Aux portes de la médina, devant l'imposante arche en pierre de Bab Bhar (porte de la Mer), qui marque la limite entre la Vieille ville et les grandes artères contemporaines, plusieurs dizaines de cyclistes se rassemblent à l'appel de l'association Vélorution pour une balade nocturne dans les rues quasi désertes de la capitale. Au programme: l'emblématique avenue Habib Bourguiba et ses rangées d'arbres ponctuées de réverbères, le tour de la place de l'Horloge, le quartier central de Lafayette ou encore le rond-point arboré de la place Pasteur. Le circuit s'achève après un passage par Bab Saadoun et Bab El Khadra, d'autres portes entourant le vieux Tunis.

Une mesure atypique

Face à la pandémie de Covid-19 qui ne faiblit pas dans le pays, les autorités tunisiennes ont pris une mesure atypique depuis le 17 avril. La circulation de tous types de véhicules motorisés est interdite entre 19H00 et 05H00 du matin. En revanche, les personnes non motorisées peuvent circuler jusqu'à 22H00, heure du couvre-feu.

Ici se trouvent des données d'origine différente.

(** * State Library of Victoria: downloading IIIF images from a Handle url

    A shallow embedding of the code cell of [download_image_from_iiif.ipynb]
    ([get_pid], [get_image_ids], [construct_image_url], [download_image])
    and the properties its specification states about it.

    Python values are modelled as follows.
    - [str]: [string] (8-bit characters; on them [\d] is the class 0-9).
    - a parsed JSON document: the inductive [json]; a JSON object is a
      Python [dict] with [str] keys, modelled as [gmap string json].
    - [max_width], [max_height]: [option Z] ([None] or an [int]).
    - exceptions: the inductive [exn], one constructor per built-in class
      the code can raise; [exn_name] gives the Python class name.
    - effects (HTTP requests, session objects, the file system, notebook
      display): a state and exception monad [M] over the record [world],
      which also keeps the trace of effects.
    - a session object: the exchanges (url requested, response) it has
      had; which cookies the HTTP client attaches to the next request is
      the client's own rule, the parameter [cookie_header].
    - the file system: a directory tree without symbolic links, a finite
      map from the resolved path of a node to the node. *)

From stdpp Require Import gmap strings list fin_maps pretty.
From Stdlib Require Import Ascii.
(** * Index stitching and history walking of the Meraxes catalogue reader

    A shallow embedding of [dragons/meraxes/io.py] (the three link-array
    readers, [read_gals], [read_snaplist] and [grab_redshift]) and of
    [dragons/meraxes/galaxy_history.py] ([galaxy_history]), followed by
    the properties of the stitched link arrays, of the history walk and of
    the group names. *)

From Stdlib Require Import ZArith List Lia Bool Ascii.
From stdpp Require Import base tactics option list sorting.

Local Open Scope Z_scope.

(** ** Exceptions and fallible results *)

(** The Python exceptions the modelled code can raise. [Warning] is the
    exception class raised by [raise Warning(...)]. *)
Inductive exn : Type :=
| KeyError | IndexError | ValueError | TypeError | NameError | Warning.

Inductive result (A : Type) : Type :=
| Ok (a : A)
| Raise (e : exn).
Arguments Ok {A} a.
Arguments Raise {A} e.

Definition bind {A B : Type} (c : result A) (k : A -> result B) : result B :=
  match c with
  | Ok a => k a
  | Raise e => Raise e
  end.

Notation "'let*' x ':=' c 'in' k" := (bind c (fun x => k))
  (at level 10, x pattern, c at level 100, k at level 200).

Definition is_ok {A : Type} (c : result A) : bool :=
  match c with Ok _ => true | Raise _ => false end.

(** ** The catalogue file *)

(** A galaxy record; only the integer fields the readers touch are kept. *)
Record galaxy : Type := mkGalaxy { ID : Z; CentralGal : Z }.

(** [Snap%03d/Core%d]: the galaxy table of one core and its three link
    datasets. *)
Record core_group : Type := mkCore {
  Galaxies : list galaxy;
  FirstProgenitorIndices : list Z;
  NextProgenitorIndices : list Z;
  DescendantIndices : list Z
}.

(** [Snap%03d]: the [NGalaxies] attribute and the groups [Core0],
    [Core1], ... *)
Record snap_group : Type := mkSnap {
  NGalaxies : nat;
  Cores : list core_group
}.

(** The master file: the [NCores] attribute and the groups [Snap000],
    [Snap001], ... *)
Record h5file : Type := mkFile {
  NCores : nat;
  Snaps : list snap_group
}.

(** [fin["Snap{:03d}".format(snapshot)]] *)
Definition snap_lookup (fin : h5file) (snapshot : Z) : result snap_group :=
  if snapshot <? 0 then Raise KeyError
  else match Snaps fin !! Z.to_nat snapshot with
       | Some g => Ok g
       | None => Raise KeyError
       end.

(** [snap_group["Core{:d}/..."]] *)
Definition core_lookup (g : snap_group) (i_core : nat) : result core_group :=
  match Cores g !! i_core with
  | Some c => Ok c
  | None => Raise KeyError
  end.

(** ** numpy helpers *)

(** Two's-complement reduction of a value stored into an ['i4'] array. *)
Definition wrap32 (z : Z) : Z := (z + 2 ^ 31) mod 2 ^ 32 - 2 ^ 31.

Definition np_zeros (n : nat) : list Z := replicate n 0.

Fixpoint cumsum_from (acc : Z) (l : list Z) : list Z :=
  match l with
  | [] => []
  | x :: l' => (acc + x) :: cumsum_from (acc + x) l'
  end.

(** [np.cumsum]; the sum is taken in the platform integer. *)
Definition cumsum (l : list Z) : list Z := cumsum_from 0 l.

(** [a[i]] for an integer [i]: negative indices count from the end. *)
Definition np_index {A : Type} (a : list A) (i : Z) : result A :=
  let n := Z.of_nat (length a) in
  let j := if i <? 0 then i + n else i in
  if (j <? 0) || (n <=? j) then Raise IndexError
  else match a !! Z.to_nat j with
       | Some x => Ok x
       | None => Raise IndexError
       end.
(** The triple [(n, k, s)] with [k] as small as possible; seventeen digits
    always identify a binary64 value, so the search stops there. *)
Fixpoint shortest_from (x : number) (v : Q) (fuel : nat) (k : Z) : Z * Z * Z :=
  match best v k (candidates x v k) with
  | Some (n, s) => (n, k, s)
  | None =>
      match fuel with
      | O => let n0 := decimal_exponent v in (n0, k, Qfloor (v / pow10 (n0 - k)))
      | S fuel' => shortest_from x v fuel' (k + 1)
      end
  end.

Definition shortest (x : number) (v : Q) : Z * Z * Z := shortest_from x v 16 1.

(** Steps 5 to 10 of Number::toString, for a positive finite [x] of
    value [v]. *)
Definition positive_finite (x : number) (v : Q) : string :=
  let '(n, k, s) := shortest x v in
  let ds := decimal s in
  if (-5 <=? n) && (n <=? 21) then
    if k <=? n then ds +:+ zeros (Z.to_nat (n - k))
    else if 0 <? n then
      str_take (Z.to_nat n) ds +:+ "." +:+ str_drop (Z.to_nat n) ds
    else "0." +:+ zeros (Z.to_nat (- n)) +:+ ds
  else
    let exponentSign := if n <? 0 then "-" else "+" in
    let ex := decimal (Z.abs (n - 1)) in
    if k =? 1 then ds +:+ "e" +:+ exponentSign +:+ ex
    else str_take 1 ds +:+ "." +:+ str_drop 1 ds +:+ "e" +:+ exponentSign +:+ ex.

End ToString.

(** [Number::toString(x, 10)], which is also what a template literal
    [`${x}`] produces for a number. *)
Definition toString (x : number) : string :=
  match x with
  | S754_nan => "NaN"
  | S754_zero _ => "0"
  | S754_infinity s => if s then "-Infinity" else "Infinity"
  | S754_finite s m e =>
      (if s then "-" else "") +:+
      ToString.positive_finite (S754_finite false m e) (magnitude m e)
  end.

(** The integer [n] for which [n / 10^f - v] is as close to zero as
    possible, the larger one when there are two. *)
Definition nearest_scaled (f : nat) (v : Q) : Z :=
  Qfloor (v * pow10 (Z.of_nat f) + (1 # 2)).

(** [Number.prototype.toFixed(f)], for [0 <= f <= 100]. *)
Definition toFixed (f : nat) (x : number) : string :=
  match R x with
  | None => toString x
  | Some v =>
      let s := if Qltb v 0 then "-" else "" in
      let v := if Qltb v 0 then (- v)%Q else v in
      let m :=
        if Qle_bool (pow10 21) v then toString (SFabs x)
        else
          let n := nearest_scaled f v in
          let m := if n =? 0 then "0" else decimal n in
          match f with
          | O => m
          | S _ =>
              let k := String.length m in
              let m := if (k <=? f)%nat then zeros (f + 1 - k) +:+ m else m in
              let k := if (k <=? f)%nat then (f + 1)%nat else k in
              str_take (k - f) m +:+ "." +:+ str_drop (k - f) m
          end
      in
      s +:+ m
  end.

(** A non-negative rational rendered with exactly one decimal place: the
    nearest multiple of one tenth, written as integer part, point, one
    digit. This is the rendering the specification names; [toFixed 1] is
    the one the code calls. *)
Definition one_decimal (v : Q) : string :=
  let n := nearest_scaled 1 v in
  decimal (n / 10) +:+ "." +:+ digit (n mod 10).

(** ** Hero.tsx: the count formatter *)

(** [undefined] is [None]. *)
Definition formatCount (n : option number) : string :=
  match n with
  | None => "Coming soon"
  | Some n =>
      if strict_eq n (of_Z 0) then "Coming soon"
      else if ge n (of_Z 1000) then toFixed 1 (div n (of_Z 1000)) +:+ "K+"
      else toString n +:+ " available"
  end.

(** ** The runtime the two components run on *)

(** *** Outbound requests *)

Record Request := {
  method : string;
  url : string;
  headers : list (string * string);
  body : option string
}.

(** [fetch(url)] with no second argument: a GET with no body and no headers
    of the caller's. *)
Definition fetch_request (u : string) : Request :=
  {| method := "GET"; url := u; headers := []; body := None |}.

(** [process.env.NEXT_PUBLIC_API_URL || "http://localhost:8000"]: the
    variable is a string or undefined, and the empty string is falsy. *)
Definition API_BASE (NEXT_PUBLIC_API_URL : option string) : string :=
  match NEXT_PUBLIC_API_URL with
  | Some (String c s) => String c s
  | Some EmptyString | None => "http://localhost:8000"
  end.

(** *** Promises *)

Inductive settlement (A : Type) : Type :=
  | Fulfilled (a : A)
  | Rejected.
Arguments Fulfilled {A} a.
Arguments Rejected {A}.

(** What the network does with a fetch: it rejects, or it fulfils with a
    response whose [json()] in turn fulfils with the parsed body or rejects
    (the body is not JSON). The status is carried along and never read. *)
Inductive outcome (D : Type) : Type :=
  | NetworkError
  | Response (status : Z) (json : settlement D).
Arguments NetworkError {D}.
Arguments Response {D} status json.

(** *** A mounted component with one state slot and one effect *)

Section Component.

Context {St : Type}.

Record instance := {
  state : St;                     (* the useState slot *)
  effect_deps : option (list nat);(* dependency list of the last commit *)
  pending : nat;                  (* fetch promises not settled yet *)
  requests : list Request;        (* requests sent, oldest first *)
  updates : list St;              (* arguments of the setter calls, oldest first *)
  unhandled : nat                 (* rejections no handler caught *)
}.

(** [useState(init)] before the first render. *)
Definition initial (init : St) : instance :=
  {| state := init; effect_deps := None; pending := 0; requests := [];
     updates := []; unhandled := 0 |}.

(** A promise reaction runs against the instance: it may call the setter,
    and it fulfils or rejects. *)
Definition promise (A : Type) : Type := instance -> settlement A * instance.

Definition resolved {A} (r : settlement A) : promise A := fun i => (r, i).

(** [p.then(f)] *)
Definition then_ {A B} (p : promise A) (f : A -> promise B) : promise B :=
  fun i =>
    match p i with
    | (Fulfilled a, i') => f a i'
    | (Rejected, i') => (Rejected, i')
    end.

Une aubaine pour les cyclistes qui en profitent même pour faire la promotion du vélo comme moyen de transport écologique, économique et sanitaire. "C'est un sentiment extraordinaire! Avec la route vide, tu te sens en sécurité. Il n'y a pas de voiture qui te colle et tu roules rassuré", explique Oussama Mraïdi, 25 ans, en tenue de sport, casque vissé sur la tête. Il rejoint le groupe deux fois par semaine pour ces sorties ramadanesques depuis son quartier situé dans la banlieue nord de Tunis.

"La route est à nous"

Vélorution organise toute l'année une sortie hebdomadaire de cyclistes pensée comme une "parade revendicative" pro-bicyclette. Mais en ce mois de ramadan sans voitures, les cortèges d'après iftar (rupture du jeûne) sont presque quotidiens. Ces virées ont "un goût différent", estime Amina Hamdani, 30 ans. "C'est autre chose. La route est à nous. On profite!". Pour Mehdi Zaiem, 35 ans, membre actif de l'association, "le vélo autrefois marginalisé" fait de plus en plus d'adeptes dans le pays depuis la pandémie.

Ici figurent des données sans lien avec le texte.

(** What [go_max] returns, case by case. *)
Lemma go_max_cases x y :
  go_max x y = infinity ∨ go_max x y = nan ∨
  (go_max x y = x ∧ is_nan x = false ∧ is_nan y = false ∧
     ((y <? x) = true ∨ (x =? y) = true)) ∨
  (go_max x y = y ∧ is_nan x = false ∧ is_nan y = false ∧
     (y <? x) = false).
Proof.
  unfold go_max.
  destruct (isPosInf x || isPosInf y); [tauto|].
  destruct (is_nan x) eqn:Nx; [simpl; tauto|].
  destruct (is_nan y) eqn:Ny; [simpl; tauto|]. simpl.
  destruct ((x =? 0) && (x =? y)) eqn:Z.
  - apply andb_prop in Z as [Z1 Z2].
    destruct (get_sign x).
    + right; right; right. repeat split; auto.
      rewrite FloatAxioms.ltb_spec. rewrite FloatAxioms.eqb_spec in Z2.
      unfold SFltb, SFeqb in *. rewrite SFcompare_antisym.
      destruct (SFcompare (Prim2SF x) (Prim2SF y)) as [[]|];
        simpl in *; congruence.
    + right; right; left. repeat split; auto.
  - destruct (y <? x) eqn:L.
    + right; right; left. repeat split; auto.
    + right; right; right. repeat split; auto.
Qed.

(** [math.Max(x, m)] is never below [m], whatever [x] and [m] are. *)
Lemma go_max_not_below x m : (go_max x m <? m) = false.
Proof.
  destruct (go_max_cases x m) as [H|[H|[(H&Nx&Nm&C)|(H&Nx&Nm&C)]]];
    rewrite H.
  - rewrite FloatAxioms.ltb_spec.
    change (Prim2SF infinity) with (S754_infinity false).
    destruct (Prim2SF m) as [s|s| |s mm e]; try destruct s; reflexivity.
  - rewrite FloatAxioms.ltb_spec. reflexivity.
  - rewrite FloatAxioms.ltb_spec.
    rewrite FloatAxioms.ltb_spec, FloatAxioms.eqb_spec in C.
    unfold SFltb, SFeqb in *. destruct C as [C|C].
    + rewrite SFcompare_antisym.
      destruct (SFcompare (Prim2SF m) (Prim2SF x)) as [[]|];
        simpl in *; congruence.
    + destruct (SFcompare (Prim2SF x) (Prim2SF m)) as [[]|];
        simpl in *; congruence.
  - rewrite FloatAxioms.ltb_spec. unfold SFltb.
    apply not_nan_spec in Nm. rewrite SFcompare_refl; [reflexivity|done].
Qed.

(** [math.Max(x, m)] is at least [m] as soon as both are numbers. *)
Lemma go_max_ge x m :
  is_nan m = false → is_nan (go_max x m) = false →
  (m <=? go_max x m) = true.
Proof.
  intros Nm Nr. apply not_ltb_leb; auto using go_max_not_below.
Qed.
End FloatOrder.

(** ** Rounding in binary64

    Subtraction and multiplication in binary64 round the exact result to
    nearest, ties to even. What follows derives, from the executable
    specification of the format, that this rounding keeps the order of
    the exact results, so that the operations are monotone wherever they
    do not produce NaN. The steps:

    - [binary_round_aux_char]: what the rounding function of the
      specification returns, in terms of integers;
    - [rounds_to_mono]: rounding to nearest, ties to even, keeps the order
      of the reals;
    - [SFcompare_rk]: the comparison of valid floats is the comparison of
      their values;
    - [SFsub_mono], [SFmul_mono]: subtraction keeps the order in its first
      argument and reverses it in its second, multiplication by what is
      not negative keeps it;
    - [specRate_monotone], [specRate_number]: the same for the formula of
      the rate, and the inputs on which the rate is a number. *)

Section Shifting.
Local Open Scope Z_scope.

(** *** Shifting a mantissa right and rounding it

    [shr] shifts bit by bit and keeps a round bit and a sticky bit;
    [round_nearest_even] then decides from the two. Together they round
    [M / 2^k] to the nearest integer, ties to even. *)

Lemma iter_pos_iter {A} (f : A -> A) p x : SpecFloat.iter_pos f p x = Pos.iter f x p.
Proof.
  revert x. induction p; intros x; simpl.
  - rewrite !IHp, !Pos.iter_swap. reflexivity.
  - rewrite !IHp. reflexivity.
  - reflexivity.
Qed.

Lemma shr_1_nonneg m r s :
  0 <= m ->
  shr_1 {| shr_m := m; shr_r := r; shr_s := s |} =
  {| shr_m := m / 2; shr_r := Z.odd m; shr_s := r || s |}.
Proof.
  intros Hm. rewrite <- Z.div2_div.
  destruct m as [|[p|p|]|]; try reflexivity. lia.
Qed.

(** The record after [p] shifts of [M]. *)
Definition shifted (M : Z) (p : positive) (rec : shr_record) : Prop :=
  0 <= shr_m rec /\
  exists lo, 0 <= lo < 2 ^ (Z.pos p - 1) /\
    M = shr_m rec * 2 ^ Z.pos p
        + (if shr_r rec then 2 ^ (Z.pos p - 1) else 0) + lo /\
    (shr_s rec = true <-> 0 < lo).

Lemma shifted_iter M p :
  0 <= M ->
  shifted M p (SpecFloat.iter_pos shr_1 p {| shr_m := M; shr_r := false; shr_s := false |}).
Proof.
  intros HM. rewrite iter_pos_iter.
  apply (Pos.iter_ind _ shr_1 _ (shifted M)).
  - rewrite shr_1_nonneg by assumption. unfold shifted; cbn [shr_m shr_r shr_s]. split.
    + apply Z.div_pos; lia.
    + exists 0. change (2 ^ (1 - 1)) with 1. change (2 ^ 1) with 2.
      split; [lia|]. split; [|split; [discriminate|intros; exfalso; lia]].
      pose proof (Z.div2_odd M) as H. rewrite Z.div2_div in H.
      destruct (Z.odd M); unfold Z.b2z in H; lia.
  - intros q [m r s] (Hm & lo & Hlo & HM' & Hs).
    cbn [shr_m shr_r shr_s] in Hm, HM', Hs.
    rewrite shr_1_nonneg by assumption. unfold shifted; cbn [shr_m shr_r shr_s]. split.
    + apply Z.div_pos; lia.
    + rewrite Pos2Z.inj_succ.
      replace (Z.succ (Z.pos q) - 1) with (Z.pos q) by lia.
      assert (E : 2 ^ Z.pos q = 2 * 2 ^ (Z.pos q - 1)).
      { rewrite <- Z.pow_succ_r by lia. f_equal. lia. }
      rewrite Z.pow_succ_r by lia.
      exists ((if r then 2 ^ (Z.pos q - 1) else 0) + lo).
      pose proof (Z.div2_odd m) as H. rewrite Z.div2_div in H.
      assert (0 < 2 ^ (Z.pos q - 1)) by (apply Z.pow_pos_nonneg; lia).
      split; [destruct r; lia|]. split.
      * remember (m / 2) as D eqn:HD. remember (2 ^ (Z.pos q - 1)) as P.
        rewrite !E in HM' |- *. clear HD E.
        destruct (Z.odd m); unfold Z.b2z in H; subst m; destruct r; nia.
      * destruct Hs as [Hs1 Hs2].
        destruct r, s; cbn [orb]; split; intros; try reflexivity;
          try discriminate; try lia;
          try (specialize (Hs1 eq_refl); lia); apply Hs2; lia.
Qed.

(** [n] is [M / 2^k] rounded to nearest, ties to even. *)
Definition rne_spec (M k n : Z) : Prop :=
  0 <= n /\ 2 * Z.abs (n * 2 ^ k - M) <= 2 ^ k /\
  (2 * Z.abs (n * 2 ^ k - M) = 2 ^ k -> Z.even n = true).

Lemma rne_spec_exact M : 0 <= M -> rne_spec M 0 M.
Proof.
  intros H. unfold rne_spec. change (2 ^ 0) with 1.
  split; [lia|]. split; [lia|intros; exfalso; lia].
Qed.

Lemma rne_spec_shifted M p rec :
  shifted M p rec ->
  rne_spec M (Z.pos p)
    (round_nearest_even (shr_m rec) (loc_of_shr_record rec)).
Proof.
  destruct rec as [m r s]. intros (Hm & lo & Hlo & HM & Hs).
  cbn [shr_m shr_r shr_s loc_of_shr_record] in *.
  assert (E : 2 ^ Z.pos p = 2 * 2 ^ (Z.pos p - 1)).
  { rewrite <- Z.pow_succ_r by lia. f_equal. lia. }
  assert (0 < 2 ^ (Z.pos p - 1)) by (apply Z.pow_pos_nonneg; lia).
  set (h := 2 ^ (Z.pos p - 1)) in *. rewrite E in *. clearbody h.
  assert (Hs' : s = false -> lo = 0).
  { intros ->. destruct (Z.eq_dec lo 0); auto. destruct Hs as [_ Hs].
    assert (0 < lo) by lia. specialize (Hs H0). discriminate. }
  assert (Hs'' : s = true -> 0 < lo) by (apply Hs).
  clear Hs. unfold rne_spec.
  destruct r, s; cbn [round_nearest_even];
    try specialize (Hs' eq_refl); try specialize (Hs'' eq_refl).
  - (* above the middle *) split; [lia|]. split; [nia|]. intros; exfalso; nia.
  - (* a tie *) subst lo. destruct (Z.even m) eqn:Ev.
    + split; [lia|]. split; [nia|]. auto.
    + split; [lia|]. split; [nia|]. intros _.
      rewrite Z.even_add, Ev. reflexivity.
  - (* below the middle *) split; [lia|]. split; [nia|]. intros; exfalso; nia.
  - (* exact *) subst lo. split; [lia|]. split; [nia|]. intros; exfalso; nia.
Qed.

(** *** The number of binary digits *)

Lemma digits2_pos_spec m :
  2 ^ (Z.pos (digits2_pos m) - 1) <= Z.pos m < 2 ^ Z.pos (digits2_pos m).
Proof.
  induction m as [p IH|p IH|]; cbn [digits2_pos].
  - rewrite Pos2Z.inj_succ.
    replace (Z.succ (Z.pos (digits2_pos p)) - 1) with (Z.succ (Z.pos (digits2_pos p) - 1)) by lia.
    rewrite !Z.pow_succ_r by lia. lia.
  - rewrite Pos2Z.inj_succ.
    replace (Z.succ (Z.pos (digits2_pos p)) - 1) with (Z.succ (Z.pos (digits2_pos p) - 1)) by lia.
    rewrite !Z.pow_succ_r by lia. lia.
  - change (2 ^ (1 - 1)) with 1. change (2 ^ 1) with 2. lia.
Qed.

Lemma Zdigits2_le n j : 0 <= j -> 0 <= n < 2 ^ j -> Zdigits2 n <= j.
Proof.
  intros Hj [H0 H1]. destruct n as [|p|p]; simpl; try lia.
  pose proof (digits2_pos_spec p) as [L _].
  assert (2 ^ (Z.pos (digits2_pos p) - 1) < 2 ^ j) by lia.
  apply Z.pow_lt_mono_r_iff in H; lia.
Qed.

(** *** What [binary_round_aux] returns *)

Definition fexp64 (e : Z) : Z := Z.max (e - 53) (-1074).

Lemma fexp64_eq e : fexp 53 1024 e = fexp64 e.
Proof. reflexivity. Qed.

(** The float that stands for the rounded mantissa [n] at exponent [e']:
    the same value when it fits, an infinity when it is too large. *)
Definition result_of (s : bool) (n e' : Z) (F : spec_float) : Prop :=
  match F with
  | S754_zero s' => s' = s /\ n = 0
  | S754_finite s' m e =>
      s' = s /\ e <= 971 /\ e' <= e /\ Z.pos m * 2 ^ (e - e') = n
  | S754_infinity s' => s' = s /\ (0 < n)%Z /\ 2 ^ (1024 - e') <= n
  | S754_nan => False
  end.

Lemma shr_nonpos mrs e n : n <= 0 -> shr mrs e n = (mrs, e).
Proof. destruct n; try reflexivity. lia. Qed.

Pour preuve, les projets de Vélorution gagnent en visibilité et en demande. Les balades nocturnes du ramadan ont séduit au-delà de Tunis, dans la ville de Jendouba, chef-lieu d'une zone rurale du nord-ouest et dans la station balnéaire de Sousse (centre-est). L'association, qui sensibilise à l'utilisation du vélo comme mode de transport alternatif, mise désormais aussi sur l'atout anticoronavirus de la petite reine, qui limite la promiscuité contrairement aux transports publics bondés. Ses membres militent auprès des autorités pour la création d'infrastructures cyclables plus sûres.

La Tunisie a recensé quelque 311.000 cas de coronavirus, dont plus de 10.800 décès, sur une population de douze millions d'habitants. Des responsables des services de santé ont mis en garde ces derniers jours contre un risque de pénurie d'oxygène face à l'afflux de patients dans les hôpitaux.